Email is a critical component of military operations. However, it can also be vulnerable to cybersecurity threats. As such, the DoD has developed rigorous email access policies to ensure that sensitive information is protected. Defense contractors must demonstrate compliance with these policies to work with the DoD. This includes completing cybersecurity awareness training, protecting federal contract information (FCI), and maintaining secure email communications with DoD staff members.
Defense Information Systems Agency (DISA) has created an email system that is secure, scalable, and cost-effective. Known as Enterprise Email, the system is designed to handle millions of messages each day without disrupting mission-critical operations. The system is also flexible and able to quickly deploy security enhancements. For example, a new URL reputation-based scoring capability was recently added. This feature helps MMI to identify and block emails containing inappropriate content.
A secure email solution must meet DoD’s sensitivity requirements and be compatible with military platforms. In addition, the service must be able to protect emails and attachments from being compromised or viewed by unauthorized users. IdenTrust ECA certificates are a great way to meet these requirements. They can be used for both email signing and encryption.
The Army has a tough job ahead of it. It’s already had multiple IT modernization missteps, including a troubled tuition assistance platform and delays with its new Integrated Personnel and Pay System for the regular Army, Guard, and Reserve.
Are Military Emails Encrypted?
In general, military personnel must use official government email accounts for work-related communication. However, in some cases, they may be permitted to use personal email accounts for certain communications as long as they follow strict security protocols. Military email addresses are typically formatted with the sender’s first and last names followed by the appropriate department domain. These emails often include attachments, such as documents, images, or videos, that support the message. In addition, military email communications are encrypted to prevent unauthorized access.
In addition to encrypting all messages, the Military also ensures that its email system is secured through firewalls and other security measures. These policies are designed to protect all military personnel and their families, both in the US and abroad.

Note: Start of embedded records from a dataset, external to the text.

(* ===== verification/Vault.v ===== *)
(** * Vault: the instructions of GraveVault

    [programs/grave-vault/src/instructions/{initialize, update_protocol_config,
    emergency_pause, claim_lp_proceeds, sweep_dust}.rs] and [lib.rs]: the
    handlers besides [salvage_pool] (Salvage.v), and the program as one
    transition function. *)

From S2P Require Import Prelude Bytes Solana ScannerState Merkle Runtime VaultState Salvage SalvageSpec.

(** ** Configuration *)

Definition zero_default (v d : Z) : Z := if v =? 0 then d else v.

Section Vault.
Context `{PdaDerivation, Runtime, Sha256}.

Definition initialize_config (params : InitializeParams) : result GraveVaultError ProtocolConfig :=
  let lp := zero_default (vip_lp_holder_share_bps params) DEFAULT_LP_HOLDER_SHARE_BPS in
  let salvor := zero_default (vip_salvor_share_bps params) DEFAULT_SALVOR_SHARE_BPS in
  let protocol := zero_default (vip_protocol_share_bps params) DEFAULT_PROTOCOL_SHARE_BPS in
  require (protocol <=? PROTOCOL_SHARE_BPS_CEILING) ProtocolShareExceedsCeiling;;
  require (lp + salvor + protocol =? 10000) InvalidShareSplit;;
  mret {|
    vcfg_authority := vip_authority params;
    vcfg_pending_authority := default_key;
    vcfg_pending_authority_eta := 0;
    lp_holder_share_bps := lp;
    salvor_share_bps := salvor;
    protocol_share_bps := protocol;
    max_priority_fee_ceiling_lamports :=
      zero_default (vip_max_priority_fee_ceiling_lamports params)
        DEFAULT_MAX_PRIORITY_FEE_CEILING_LAMPORTS;
    max_slippage_bps := zero_default (vip_max_slippage_bps params) DEFAULT_MAX_SLIPPAGE_BPS;
    jupiter_dust_threshold_lamports :=
      zero_default (vip_jupiter_dust_threshold_lamports params) DEFAULT_JUPITER_DUST_THRESHOLD_LAMPORTS;
    timelock_seconds := zero_default (vip_timelock_seconds params) DEFAULT_TIMELOCK_SECONDS;
    emergency_paused := false;
    vcfg_bump := vault_bump [PROTOCOL_CONFIG_SEED];
    vcfg_reserved := zeroes 96;
  |}.

Definition initialize (params : InitializeParams) (st : VaultState) : vault_outcome :=
  vinit (vs_config st);;
  cfg ← prog (initialize_config params);
  mret (set_vault_config cfg st, []).

(** [has_one = authority @ Unauthorized] *)
Definition vault_authority_check (cfg : ProtocolConfig) (authority : Pubkey) : result vault_error unit :=
  require (bool_decide (vcfg_authority cfg = authority)) (Program Unauthorized).

Definition apply_update (cfg : ProtocolConfig) (params : UpdateProtocolConfigParams)
    : result GraveVaultError ProtocolConfig :=
  let lp := default (lp_holder_share_bps cfg) (vup_lp_holder_share_bps params) in
  let salvor := default (salvor_share_bps cfg) (vup_salvor_share_bps params) in
  protocol ←
    match vup_protocol_share_bps params with
    | Some v => require (v <=? PROTOCOL_SHARE_BPS_CEILING) ProtocolShareExceedsCeiling;; mret v
    | None => mret (protocol_share_bps cfg)
    end;
  require (lp + salvor + protocol =? 10000) InvalidShareSplit;;
  slippage ←
    match vup_max_slippage_bps params with
    | Some v => require (v <=? 10000) SlippageExceeded;; mret v
    | None => mret (max_slippage_bps cfg)
    end;
  mret {|
    vcfg_authority := vcfg_authority cfg;
    vcfg_pending_authority := vcfg_pending_authority cfg;
    vcfg_pending_authority_eta := vcfg_pending_authority_eta cfg;
    lp_holder_share_bps := lp;
    salvor_share_bps := salvor;
    protocol_share_bps := protocol;
    max_priority_fee_ceiling_lamports :=
      default (max_priority_fee_ceiling_lamports cfg) (vup_max_priority_fee_ceiling_lamports params);
    max_slippage_bps := slippage;
    jupiter_dust_threshold_lamports :=
      default (jupiter_dust_threshold_lamports cfg) (vup_jupiter_dust_threshold_lamports params);
    timelock_seconds := default (timelock_seconds cfg) (vup_timelock_seconds params);
    emergency_paused := emergency_paused cfg;
    vcfg_bump := vcfg_bump cfg;
    vcfg_reserved := vcfg_reserved cfg;
  |}.

Definition update_protocol_config (authority : Pubkey) (params : UpdateProtocolConfigParams)
    (st : VaultState) : vault_outcome :=
  cfg ← vload (vs_config st);
  vault_authority_check cfg authority;;
  cfg' ← prog (apply_update cfg params);
  mret (set_vault_config cfg' st, []).

Definition with_paused (paused : bool) (cfg : ProtocolConfig) : ProtocolConfig := {|
  vcfg_authority := vcfg_authority cfg;
  vcfg_pending_authority := vcfg_pending_authority cfg;
  vcfg_pending_authority_eta := vcfg_pending_authority_eta cfg;
  lp_holder_share_bps := lp_holder_share_bps cfg;
  salvor_share_bps := salvor_share_bps cfg;
  protocol_share_bps := protocol_share_bps cfg;
  max_priority_fee_ceiling_lamports := max_priority_fee_ceiling_lamports cfg;
  max_slippage_bps := max_slippage_bps cfg;
  jupiter_dust_threshold_lamports := jupiter_dust_threshold_lamports cfg;
  timelock_seconds := timelock_seconds cfg;
  emergency_paused := paused;
  vcfg_bump := vcfg_bump cfg;
  vcfg_reserved := vcfg_reserved cfg;
|}.

Definition emergency_pause (authority : Pubkey) (paused : bool) (st : VaultState) : vault_outcome :=
  cfg ← vload (vs_config st);
  vault_authority_check cfg authority;;
  require (negb (Bool.eqb (emergency_paused cfg) paused)) (Program InvariantViolation);;
  mret (set_vault_config (with_paused paused cfg) st, [VaultPauseChanged paused authority]).

(** ** claim_lp_proceeds *)

Definition claim_amount (registry : PoolRegistry) (lp_balance : Z) : result GraveVaultError Z :=
  scaled ← ok_or (checked_mul_u 128 (lp_holder_pool_total_lamports registry) lp_balance) MathOverflow;
  amount ← ok_or (checked_div_u scaled (lp_total_supply_at_snapshot registry)) MathOverflow;
  ok_or (try_into_u 64 amount) MathOverflow.

Definition with_claimed (claimed : Z) (r : PoolRegistry) : PoolRegistry := {|
  reg_amm_program_id := reg_amm_program_id r;
  reg_pool_address := reg_pool_address r;
  reg_salvor := reg_salvor r;
  lp_snapshot_merkle_root := lp_snapshot_merkle_root r;
  lp_total_supply_at_snapshot := lp_total_supply_at_snapshot r;
  lp_holder_pool_total_lamports := lp_holder_pool_total_lamports r;
  lp_holder_pool_claimed_lamports := claimed;
  salvaged_at_slot := salvaged_at_slot r;
  salvaged_at_ts := salvaged_at_ts r;
  reg_bump := reg_bump r;
  reg_reserved := reg_reserved r;
|}.

Definition new_claim (params : ClaimLpProceedsParams) (lp_holder : Pubkey) (clock : Clock)
    (amount : Z) : ClaimRecord := {|
  clm_pool_address := cp_pool_address params;
  clm_lp_holder := lp_holder;
  clm_amount_lamports := amount;
  clm_lp_balance_at_snapshot := cp_lp_balance_at_snapshot params;
  claimed_at_slot := clock_slot clock;
  claimed_at_ts := clock_unix_timestamp clock;
  clm_bump := vault_bump [CLAIM_RECORD_SEED; cp_pool_address params; lp_holder];
  clm_reserved := zeroes 32;
|}.

(** The payment to the holder, signed with the LP-holder vault's own seeds. *)
Definition pay_claim (pool lp_holder : Pubkey) (amount : Z) (L : Ledger) : result vault_error Ledger :=
  if 0 <? amount
  then call (Framework CpiFailed) (CpiTransfer (lp_holder_pool_vault pool) lp_holder amount) L
  else mret L.

Definition claim_lp_proceeds (clock : option Clock) (lp_holder : Pubkey)
    (params : ClaimLpProceedsParams) (st : VaultState) : vault_outcome :=
  let pool := cp_pool_address params in
  registry ← vload (vs_registries st !! pool);
  vinit (vs_claims st !! (pool, lp_holder));;
  clock ← vclock clock;
  require (0 <? cp_lp_balance_at_snapshot params) (Program InvalidClaimProof);;
  require (0 <? lp_total_supply_at_snapshot registry) (Program InvalidClaimProof);;
  require (verify_proof (lp_snapshot_merkle_root registry)
             (compute_leaf lp_holder (cp_lp_balance_at_snapshot params))
             (cp_merkle_proof params)) (Program InvalidClaimProof);;
  amount ← prog (claim_amount registry (cp_lp_balance_at_snapshot params));
  new_claimed ← prog (ok_or (checked_add_u 64 (lp_holder_pool_claimed_lamports registry) amount)
    MathOverflow);
  require (new_claimed <=? lp_holder_pool_total_lamports registry) (Program MathOverflow);;
  L ← pay_claim pool lp_holder amount (vs_ledger st);
  mret
    (set_claim (pool, lp_holder) (new_claim params lp_holder clock amount)
       (set_registry pool (with_claimed new_claimed registry) (set_ledger L st)),
     [LpClaimProcessed pool lp_holder amount]).

(** ** sweep_dust *)

Definition with_swept (ts : Z) (r : SalvageReceipt) : SalvageReceipt := {|
  rcpt_pool_address := rcpt_pool_address r;
  rcpt_salvor := rcpt_salvor r;
  lp_holder_amount_lamports := lp_holder_amount_lamports r;
  salvor_amount_lamports := salvor_amount_lamports r;
  protocol_amount_lamports := protocol_amount_lamports r;
  total_proceeds_lamports := total_proceeds_lamports r;
  issued_at_slot := issued_at_slot r;
  issued_at_ts := issued_at_ts r;
  rcpt_memecoin_mint := rcpt_memecoin_mint r;
  dust_memecoin_lamports := dust_memecoin_lamports r;
  dust_swept_at_ts := ts;
  rcpt_bump := rcpt_bump r;
  rcpt_reserved := rcpt_reserved r;
|}.

Definition sweep_dust (clock : option Clock) (memecoin_mint sweeper pool : Pubkey) (st : VaultState)
    : vault_outcome :=
  let vault_ata := associated_token vault_authority memecoin_mint in
  let treasury_ata := associated_token protocol_treasury memecoin_mint in
  receipt ← vload (vs_receipts st !! pool);
  token_constraint memecoin_mint vault_authority (lg_tokens (vs_ledger st) !! vault_ata);;
  L0 ← init_ata protocol_treasury memecoin_mint (vs_ledger st);
  require (bool_decide (memecoin_mint = rcpt_memecoin_mint receipt)) (Program PreflightFailed);;
  require (dust_swept_at_ts receipt =? 0) (Program DustAlreadySwept);;
  dust ← vload (token_amount L0 vault_ata);
  require (0 <? dust) (Program DustNothingToSweep);;
  clock ← vclock clock;
  L1 ← call (Framework CpiFailed) (CpiTokenTransfer vault_ata treasury_ata vault_authority dust) L0;
  L2 ← call (Framework CpiFailed) (CpiTokenClose vault_ata sweeper vault_authority) L1;
  mret
    (set_receipt pool (with_swept (clock_unix_timestamp clock) receipt) (set_ledger L2 st),
     [DustSwept pool memecoin_mint dust sweeper]).

(** ** The program *)

Inductive VaultIx :=
| IxInitialize (params : InitializeParams)
| IxUpdateProtocolConfig (authority : Pubkey) (params : UpdateProtocolConfigParams)
| IxEmergencyPause (authority : Pubkey) (paused : bool)
| IxSalvagePool (ctx : SalvageCtx) (params : SalvagePoolParams)
| IxClaimLpProceeds (clock : option Clock) (lp_holder : Pubkey) (params : ClaimLpProceedsParams)
| IxSweepDust (clock : option Clock) (memecoin_mint sweeper pool : Pubkey).

Definition vault_exec (ix : VaultIx) (st : VaultState) : vault_outcome :=
  match ix with
  | IxInitialize params => initialize params st
  | IxUpdateProtocolConfig authority params => update_protocol_config authority params st
  | IxEmergencyPause authority paused => emergency_pause authority paused st
  | IxSalvagePool ctx params => salvage_pool ctx params st
  | IxClaimLpProceeds clock lp_holder params => claim_lp_proceeds clock lp_holder params st
  | IxSweepDust clock memecoin_mint sweeper pool => sweep_dust clock memecoin_mint sweeper pool st
  end.
End Vault.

While email is a great way to stay in touch with family and friends, military personnel must be cautious when sending personal emails. This is especially true when communicating with children. All emails sent by military personnel must be approved by a supervisor or chain of command.
While Military takes your privacy seriously, it reserves the right to disclose personal information if required by law or in the good faith belief that such disclosure is necessary to:
- Conform to legal requirements or comply with legal processes, protect the rights or property of Military, its affiliated companies, or others.
- Prevent a crime or protect national security.
- Protect the personal safety of users or the public.
What is the DOD Standard for Encryption?
The Department of Defense is looking for robust encryption standards to ensure that its sensitive data systems are impenetrable by cyberattackers. “We need to ensure that our data systems remain secure and that adversaries are unable to steal our critical information,” Defense Undersecretary for Research and Development Lt. Gen. Alan Lettre said in remarks at a congressional hearing in November. The DoD is particularly concerned about terrorist actors using technology innovation, including ubiquitous encryption, to hurt Americans.
In addition to CMMC email communication and storage protocols, DoD contractors must ensure that their hard drives, computers, and other devices storing or transmitting CUI are encrypted. This includes cloud storage systems, such as Amazon Web Services and Microsoft Azure, in-house databases and file-sharing systems. Encryption makes the data unreadable without the decryption key, so attackers can’t access or use it.
Charles IT can help you secure your servers, hard drives, and mobile devices with endpoint encryption that meets CMMC requirements and protects your CUI from hackers. This service is a part of our CMMC compliance offerings, including backup and disaster recovery, dark web monitoring, external vulnerability scanning, and security awareness training. Contact us today to learn more about our CMMC services and how we can help you achieve compliance with DoD CMMC regulations.
What Are the Navy Email Regulations?
An email sent by the Navy’s legal arm reminded personnel not to use personal emails for official business, citing Pentagon policy. The memo, from the commander of the Naval Legal Service Command, cited various Department of Defense and government-wide laws and directives to remind Navy employees that it is inappropriate to communicate with other service members using non-official accounts. The commander also urged them to not transmit classified information using personal emails or other electronic communications.
NMCI and DTS users must have separate CACs for each function, and email addresses must be unique within each CAC. It is also mandatory to encrypt and digitally sign all emails containing Personally Identifiable Information (PII). In addition, the email header and attachment file name must include the marking “CUI”, and the first page of the attachment must contain a CUI indicator block.
For DTS, the Navy rules for Permissions and Accesses governs all permission levels, access, indicators, and system placement (i.e., insertion into a routing list) assigned to an individual’s DTS profile. To request a change to these settings, contact the MAJCOM LDTA or Navy DTS PMO.
NMCI users must log in at least every 30 days, or their account will be deactivated. It is recommended to utilize NMCI Outlook Web Access or OWA when possible to meet this requirement. In addition, DTS users must be logged in at least once a month to avoid deactivating their accounts.